─── The records ───

(* ===== verification/ThreadsSim.v ===== *)
(** Every interleaving of the command thread with the expiry thread is a run of the
    sequential model under a schedule; the data is never raced for; the threads do not
    block each other for ever. *)

From stdpp Require Import relations.
From S2P Require Import Prelude Cxx World KvStore KvStoreFacts Demo Threads ThreadsFacts.

Open Scope Z_scope.

(** * Times of operations and schedules *)

(** The readings of the clock at the places of one operation, and the last pass of the
    expiry thread before it took the lock. *)
Record OpTimes := MkTimes { ot_clock : nat -> Z; ot_sweep : option Z }.

(** The operation happens between [t] and [t']. *)
Record within (t : Z) (x : OpTimes) (t' : Z) : Prop := {
  wi_step : forall s s', (s <= s')%nat -> ot_clock x s <= ot_clock x s';
  wi_first : t <= ot_clock x at_entry;
  wi_last : forall s, ot_clock x s <= t';
  wi_sweep : forall u, ot_sweep x = Some u -> u <= ot_clock x at_lock;
}.

(** One operation after the other. *)
Fixpoint chained (t : Z) (xs : list OpTimes) (t' : Z) : Prop :=
  match xs with
  | [] => t <= t'
  | x :: xs => exists u, within t x u /\ chained u xs t'
  end.

Lemma within_le t x t' : within t x t' -> t <= t'.
Proof. intros [_ H1 H2 _]. etrans; [exact H1|apply H2]. Qed.

Lemma chained_snoc t xs u x t' : chained t xs u -> within u x t' -> chained t (xs ++ [x]) t'.
Proof.
  revert t. induction xs as [|y xs IH]; intros t; cbn [chained app].
  - intros Ht Hx. exists t'. split; [|lia]. destruct Hx. split; [done|lia|done|done].
  - intros (v & Hv & Hc) Hx. exists v. split; [done|]. by apply IH.
Qed.

Lemma chained_le t xs t' : chained t xs t' -> t <= t'.
Proof.
  revert t. induction xs as [|x xs IH]; intros t; cbn [chained]; [done|]. intros (u & Hu & Hc).
  apply within_le in Hu. apply IH in Hc. lia.
Qed.

Lemma chained_lookup t xs t' i x :
  chained t xs t' -> xs !! i = Some x ->
  exists u u', within u x u' /\ u' <= t' /\ t <= u /\
    forall y, xs !! S i = Some y -> u' <= ot_clock y at_entry.
Proof.
  revert t i. induction xs as [|y xs IH]; intros t i; cbn [chained]; [done|].
  intros (u & Hu & Hc). destruct i as [|i].
  - intros [= ->]. exists t, u. split_and!; [done|by eapply chained_le|done|].
    intros y Hy. destruct xs as [|z xs]; [done|]. injection Hy as ->.
    destruct Hc as (v & Hv & _). by destruct Hv.
  - intros Hi. destruct (IH u i Hc Hi) as (v & v' & H1 & H2 & H3 & H4). exists v, v'.
    apply within_le in Hu. split_and!; [done|done|lia|]. intros z Hz. by apply H4.
Qed.

(** The schedule of recorded operations; afterwards time stands still. *)
Definition schedule_of (xs : list OpTimes) (t : Z) : Schedule := {|
  clock := fun op s => match xs !! op with Some x => ot_clock x s | None => t end;
  sweep_at := fun op => xs !! op ≫= ot_sweep;
|}.

Lemma schedule_of_ok t xs t' : chained t xs t' -> ScheduleOk (schedule_of xs t').
Proof.
  intros Hc. split; cbn [clock sweep_at schedule_of].
  - intros op s s' Hs. destruct (xs !! op) as [x|] eqn:Hx; [|done].
    destruct (chained_lookup _ _ _ _ _ Hc Hx) as (u & u' & [Hst _ _ _] & _). by apply Hst.
  - intros op s. destruct (xs !! op) as [x|] eqn:Hx.
    + destruct (chained_lookup _ _ _ _ _ Hc Hx) as (u & u' & [_ _ Hl _] & Hu' & _ & Hn).
      specialize (Hl s). destruct (xs !! S op) as [y|]; [specialize (Hn y eq_refl)|]; lia.
    + destruct (xs !! S op) as [y|] eqn:Hy; [|done].
      apply lookup_lt_Some in Hy. apply lookup_ge_None in Hx. lia.
  - intros op u. destruct (xs !! op) as [x|] eqn:Hx; [|done]. simpl. intros Hu.
    destruct (chained_lookup _ _ _ _ _ Hc Hx) as (v & v' & [_ _ _ Hsw] & _). by apply Hsw.
Qed.

(** * Operations already completed *)

Section Sim.
Context `{RtOk : CxxRuntimeOk} {A : Type} (c0 : client A) (d0 : gmap bytes Entry) (t0 : Z).

(** The operations recorded in [xs] lead from the start to [c], with data [d] at [t]. *)
Inductive completed : list OpTimes -> client A -> gmap bytes Entry -> Z -> Prop :=
  | completed_start : completed [] c0 d0 t0
  | completed_op xs op k d t x r d' t' :
      completed xs (COp op k) d t -> within t x t' ->
      eval (ot_clock x) (ot_sweep x) (op_prog op) d = (Ret r, d') ->
      completed (xs ++ [x]) (k r) d' t'.

Lemma completed_chained xs c d t : completed xs c d t -> chained t0 xs t.
Proof. induction 1 as [|xs op k d t x r d' t' _ IH Hx _]; [simpl; lia|]. by eapply chained_snoc. Qed.

(** A schedule that starts with the recorded operations. *)
Definition starts_with (Sch : Schedule) (xs : list OpTimes) : Prop :=
  forall i x, xs !! i = Some x -> (forall s, clock i s = ot_clock x s) /\ sweep_at i = ot_sweep x.

Lemma schedule_of_starts xs ys t : starts_with (schedule_of (xs ++ ys) t) xs.
Proof.
  intros i x Hx. assert ((xs ++ ys) !! i = Some x) as Hi by by apply lookup_app_l_Some.
  split; cbn [clock sweep_at schedule_of]; by rewrite Hi.
Qed.

Lemma starts_with_app (Sch : Schedule) xs ys : starts_with Sch (xs ++ ys) -> starts_with Sch xs.
Proof. intros Hs i x Hx. apply Hs. by apply lookup_app_l_Some. Qed.

(** The world after [n] operations. *)
Definition at_op (n : nat) (d : gmap bytes Entry) (w : World) : World :=
  set_data d (set_tick n w).

Lemma perform_recorded (Sch : Schedule) n op d w x :
  (forall s, clock n s = ot_clock x s) -> sweep_at n = ot_sweep x ->
  perform op (at_op n d w) =
  let '(o, d') := eval (ot_clock x) (ot_sweep x) (op_prog op) d in (o, at_op (S n) d' w).
Proof.
  intros Hc Hs. rewrite perform_run. unfold run_op. cbn [tick data_ at_op set_data set_tick].
  rewrite Hs, (eval_ext _ _ _ _ _ Hc). by destruct (eval _ _ _ _).
Qed.

(** The sequential model gets there too. *)
Lemma completed_interp xs c d t (Sch : Schedule) w :
  completed xs c d t -> starts_with Sch xs -> data_ w = d0 -> tick w = 0%nat ->
  interp c0 w = interp c (at_op (length xs) d w).
Proof.
  intros Hc Hst Hd Ht. induction Hc as [|xs op k d t x r d' t' _ IH _ Hev].
  { unfold at_op. rewrite <- Hd. cbn [length]. rewrite <- Ht. by destruct w. }
  rewrite IH by by eapply starts_with_app. cbn [interp]. unfold mbind, M_bind.
  destruct (Hst (length xs) x) as [Hcl Hsw].
  { rewrite lookup_app_r, Nat.sub_diag by lia. done. }
  rewrite (perform_recorded Sch (length xs) op d w x Hcl Hsw), Hev.
  rewrite length_app, Nat.add_1_r. done.
Qed.

(** * The expiry thread in the middle of its work *)

(** It holds the lock. *)
Definition holds (x : expiry) : bool :=
  match x with ELocked | EWalk _ _ => true | _ => false end.

(** A pass at time [now] over [d] with the keys [rest] still to visit has left [d']. *)
Record walking (now : Z) (rest : list bytes) (d d' : gmap bytes Entry) : Prop := {
  wk_subset : d' ⊆ d;
  wk_live : forall key e, d !! key = Some e -> expired_at now e = false -> d' !! key = Some e;
  wk_rest : forall key e, d' !! key = Some e -> expired_at now e = true -> key ∈ rest;
}.

Lemma walking_begin now d : walking now (map fst (iter_map _ d)) d d.
Proof.
  split; [done|done|]. intros key e Hd _. change key with (fst (key, e)). apply list_elem_of_fmap_2.
  rewrite iter_map_perm. by apply elem_of_map_to_list.
Qed.

Lemma walking_visit now key rest d d' :
  walking now (key :: rest) d d' -> walking now rest d (visit now key d').
Proof.
  intros [Hs Hl Hr]. unfold visit. destruct (d' !! key) as [e|] eqn:Hk.
  - destruct (expired_at now e) eqn:He.
    + split.
      * etrans; [apply delete_subseteq|done].
      * intros key' e' Hd Hx. rewrite lookup_delete_ne; [by apply Hl|]. intros <-.
        rewrite (Hl key e' Hd Hx) in Hk. congruence.
      * intros key' e'. rewrite lookup_delete_Some. intros [Hne Hd'] Hx.
        pose proof (Hr key' e' Hd' Hx). set_solver.
    + split; [done|done|]. intros key' e' Hd' Hx. pose proof (Hr key' e' Hd' Hx) as Hin.
      apply elem_of_cons in Hin as [->|]; [|done]. congruence.
  - split; [done|done|]. intros key' e' Hd' Hx. pose proof (Hr key' e' Hd' Hx) as Hin.
    apply elem_of_cons in Hin as [->|]; [|done]. congruence.
Qed.

Lemma walking_end now d d' : walking now [] d d' -> d' = sweep now d.
Proof.
  intros [Hs Hl Hr]. apply map_eq. intros key. rewrite lookup_sweep. unfold live.
  destruct (d !! key) as [e|] eqn:Hd.
  - destruct (expired_at now e) eqn:He; [|by apply Hl].
    destruct (d' !! key) as [e'|] eqn:Hd'; [|done].
    pose proof (lookup_weaken _ _ _ _ Hd' Hs) as Hd2. rewrite Hd in Hd2. injection Hd2 as <-.
    pose proof (Hr key e Hd' He). set_solver.
  - destruct (d' !! key) as [e'|] eqn:Hd'; [|done].
    pose proof (lookup_weaken _ _ _ _ Hd' Hs). congruence.
Qed.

───

> [What is being asked]:
Restate the records above verbatim up to and including the line containing "- intros Ht".

> [Answer box]:
(* ===== verification/ThreadsSim.v ===== *)
(** Every interleaving of the command thread with the expiry thread is a run of the
    sequential model under a schedule; the data is never raced for; the threads do not
    block each other for ever. *)

From stdpp Require Import relations.
From S2P Require Import Prelude Cxx World KvStore KvStoreFacts Demo Threads ThreadsFacts.

Open Scope Z_scope.

(** * Times of operations and schedules *)

(** The readings of the clock at the places of one operation, and the last pass of the
    expiry thread before it took the lock. *)
Record OpTimes := MkTimes { ot_clock : nat -> Z; ot_sweep : option Z }.

(** The operation happens between [t] and [t']. *)
Record within (t : Z) (x : OpTimes) (t' : Z) : Prop := {
  wi_step : forall s s', (s <= s')%nat -> ot_clock x s <= ot_clock x s';
  wi_first : t <= ot_clock x at_entry;
  wi_last : forall s, ot_clock x s <= t';
  wi_sweep : forall u, ot_sweep x = Some u -> u <= ot_clock x at_lock;
}.

(** One operation after the other. *)
Fixpoint chained (t : Z) (xs : list OpTimes) (t' : Z) : Prop :=
  match xs with
  | [] => t <= t'
  | x :: xs => exists u, within t x u /\ chained u xs t'
  end.

Lemma within_le t x t' : within t x t' -> t <= t'.
Proof. intros [_ H1 H2 _]. etrans; [exact H1|apply H2]. Qed.

Lemma chained_snoc t xs u x t' : chained t xs u -> within u x t' -> chained t (xs ++ [x]) t'.
Proof.
  revert t. induction xs as [|y xs IH]; intros t; cbn [chained app].
  - intros Ht Hx. exists t'. split; [|lia]. destruct Hx. split; [done|lia|done|done].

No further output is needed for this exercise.